The surviving side panel shows, from right to left, a figure breaking the jaws of a lion, a mounted hunter with his sword raised to strike a leaping lion, and a hunter on foot, armed with a spear and assisted by a hunting dog, about to attack a wolf. Although it is not certain that the first two figures represent the same person, 19th-century illustrations depict them as if they are. The surviving end panel is much simpler, essentially a cross with four small panels between the arms. The fragments of the missing end panel are similar, but not identical, to the surviving one.

==Discovery==
The sarcophagus was discovered within the grounds of the cathedral near the St Regulus Chapel. The cathedral had been in use from when it was constructed during the 1100s until it was stripped of all its altars and images, left in ruins and abandoned after 1559 during the Scottish Reformation. Much of its remaining stonework was recycled over the years into buildings in the town of St Andrews.

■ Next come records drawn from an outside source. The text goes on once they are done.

(** C4 (as amended): from every deck and every dealer hand the dealer's
    turn returns, with every fuel from 18 on and with the same result, and
    leaves a dealer score of at least 17 with [game_over] set. It ends
    because every dealt card adds at least 1 to the hard total of the
    hand, which the score is never below, and [deal] refills an empty deck
    and always hands out a card. *)
Theorem dealer_turn_terminates (w : World) (k : nat) :
  (exists extra d g,
      dealer_turn (18 + k) w
      = (Ok tt, mkWorld (set_game_over true
                           (set_dealer_hand (dealer_hand (self w) ++ extra)
                              (set_deck d (self w)))) g) /\
      dealer_turn (18 + k) w = dealer_turn 18 w /\
      17 <= score_hand (dealer_hand (self w) ++ extra)) /\
  (forall hand c, hard_total hand + 1 <= hard_total (hand ++ [c])) /\
  (forall hand, hard_total hand <= score_hand hand) /\
  (forall w0 : World,
      exists c d g, deal w0 = (Ok c, mkWorld (set_deck d (self w0)) g)).
Proof.
  split; [|split; [|split]].
  - apply dealer_turn_returns.
  - intros hand c. rewrite hard_total_app.
    pose proof (hard_le_points c). lia.
  - exact hard_total_le_score.
  - exact deal_returns.
Qed.

(** C2 (as amended): the game operations have no state-machine guard and
    signal no error. In every state, whatever the phase, [player_hit]
    deals one more card to the player and returns, [deal_initial_cards]
    replaces both hands and returns, the dealer's turn returns, and
    [get_winner] returns the outcome of the current hands without looking
    at [game_over]. *)
Theorem operations_unguarded (w : World) :
  (exists c d g, player_hit w = (Ok tt, mkWorld (after_hit c d (self w)) g)) /\
  (exists c1 c2 c3 c4 d g,
      deal_initial_cards w
      = (Ok tt, mkWorld (set_dealer_hand [c3; c4]
                           (set_player_hand [c1; c2] (set_deck d (self w)))) g)) /\
  (exists w', dealer_turn 18 w = (Ok tt, w')) /\
  (forall v, get_winner (set_game_over v (self w)) = get_winner (self w)) /\
  (exists br, fst (get_winner (self w)) = branch_reward br).
Proof.
  split; [apply player_hit_returns|].
  split; [apply deal_initial_cards_returns|].
  split; [|split].
  - destruct (dealer_turn_returns w 0) as (extra & d & g & Hrun & _).
    eexists. exact Hrun.
  - intros v. reflexivity.
  - unfold get_winner.
    destruct (winner_of_cases (score_hand (player_hand (self w)))
                (score_hand (dealer_hand (self w)))) as (br & _ & _ & Hr).
    exists br. exact Hr.
Qed.
Definition fadd : float -> float -> float := SFadd prec emax.
Definition fsub : float -> float -> float := SFsub prec emax.
Definition fmul : float -> float -> float := SFmul prec emax.
Definition fdiv : float -> float -> float := SFdiv prec emax.

(** Round-to-nearest-even conversion of an integer (no overflow check). *)
Definition round_Z (z : Z) : float := binary_normalize prec emax z 0 false.

Definition is_nan (x : float) : bool :=
  match x with S754_nan => true | _ => false end.

Definition is_infinite (x : float) : bool :=
  match x with S754_infinity _ => true | _ => false end.

(** Comparison of two finite magnitudes: exponent first, then mantissa. *)
Definition mag_cmp (e1 : Z) (m1 : positive) (e2 : Z) (m2 : positive) : comparison :=
  match Z.compare e1 e2 with
  | Lt => Lt
  | Gt => Gt
  | Eq => Pos.compare_cont Eq m1 m2
  end.

End PyFloat.

Import PyFloat.


(** ** Exceptions, and statements that may raise *)

Inductive exn : Type :=
| AttributeError
| IndexError
| KeyError
| OverflowError
| ValueError
| ZeroDivisionError
| LibraryError (code : nat).

Inductive result (A : Type) : Type :=
| Ok (a : A)
| Raise (e : exn).

Arguments Ok {A} a.
Arguments Raise {A} e.

Definition rbind {A B : Type} (m : result A) (k : A -> result B) : result B :=
  match m with
  | Ok a => k a
  | Raise e => Raise e
  end.

Notation "x <- m ;; k" := (rbind m (fun x => k))
  (at level 20, m at level 99, k at level 200, only parsing).
Notation "' p <- m ;; k" := (rbind m (fun x => match x with p => k end))
  (at level 20, p pattern, m at level 99, k at level 200, only parsing).

(** [try: body except: handler] with a bare [except]. *)
Definition try_except {A : Type} (body : result A) (handler : result A) : result A :=
  match body with
  | Ok a => Ok a
  | Raise _ => handler
  end.

(** [for a in l: s = body(s, a)]; an exception leaving the body ends the loop. *)
Fixpoint for_loop {A S : Type} (l : list A) (body : S -> A -> result S) (s : S)
  : result S :=
  match l with
  | [] => Ok s
  | a :: l' => s' <- body s a ;; for_loop l' body s'
  end.

(** [range(lo, hi)]. *)
Definition py_range (lo hi : Z) : list Z :=
  map (fun i : nat => lo + Z.of_nat i) (seq 0 (Z.to_nat (hi - lo))).

(** Lookup [d[k]] in a dictionary kept as its item list (insertion order). *)
Fixpoint dict_get {V : Type} (d : list (string * V)) (k : string) : result V :=
  match d with
  | [] => Raise KeyError
  | (k', v) :: d' => if decide (k = k') then Ok v else dict_get d' k
  end.

Definition keys {V : Type} (d : list (string * V)) : list string := map fst d.
(** The same environment with another JSON parser. *)
Definition withParser (env : Env) (parse : string → Result (Json env)) : Env :=
  {| API_KEY := API_KEY env;
     ORGANIZATION_ID := ORGANIZATION_ID env;
     ICEPANEL_API_BASE_URL := ICEPANEL_API_BASE_URL env;
     ICEPANEL_APP_BASE_URL := ICEPANEL_APP_BASE_URL env;
     network := network env;
     Json := Json env;
     JSON_parse := parse;
     JSON_stringify := JSON_stringify env;
     is_null := is_null env;
     view_id := view_id env;
     view_name := view_name env;
     view_modelObjects := view_modelObjects env;
     view_modelObject := view_modelObject env;
     view_catalogTechnologies := view_catalogTechnologies env;
     view_teams := view_teams env;
     view_modelConnections := view_modelConnections env;
     view_diagram := view_diagram env;
     Fuse_search := Fuse_search env;
     Fuse_search_undefined := Fuse_search_undefined env |}.

(** The request by which the tool [getModelObjects] fetches the objects. *)
Definition modelObjectsRequest (env : Env) (args : Main.GetModelObjectsArgs) : Request.t :=
  Icepanel.requestOf env
    ("/landscapes/" +:+ Main.landscapeId args +:+ "/versions/latest/model/objects"
     +:+ Icepanel.querySuffix (flat_map added (Main.filters args)))
    Icepanel.noInit.

(** The request for the teams of the organization. *)
Definition teamsRequest (env : Env) : Request.t :=
  Icepanel.requestOf env ("/organizations/" +:+ ORGANIZATION_ID env +:+ "/teams")
                     Icepanel.noInit.

(** The request for one model object. *)
Definition objectRequest (env : Env) (landscapeId modelObjectId : string) : Request.t :=
  Icepanel.requestOf env
    ("/landscapes/" +:+ landscapeId +:+ "/versions/latest/model/objects/" +:+ modelObjectId)
    Icepanel.noInit.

In the course of digging a grave in 1833, workmen discovered the remaining large fragments of the sarcophagus at a depth of about 6 to 8 ft. Through the years various casts of the pieces were made, but the original pieces were not reassembled until 1922.

==Historical opinion==

Historians differ on who was likely to have been interred in the sarcophagus. Although it is generally presumed that it was commissioned by the Pictish King Óengus, or Onuist, a Christian who died in 761, whether it was actually used for his corpse, for his predecessor, Nechtan mac Der Ilei, or for a later personage is unclear.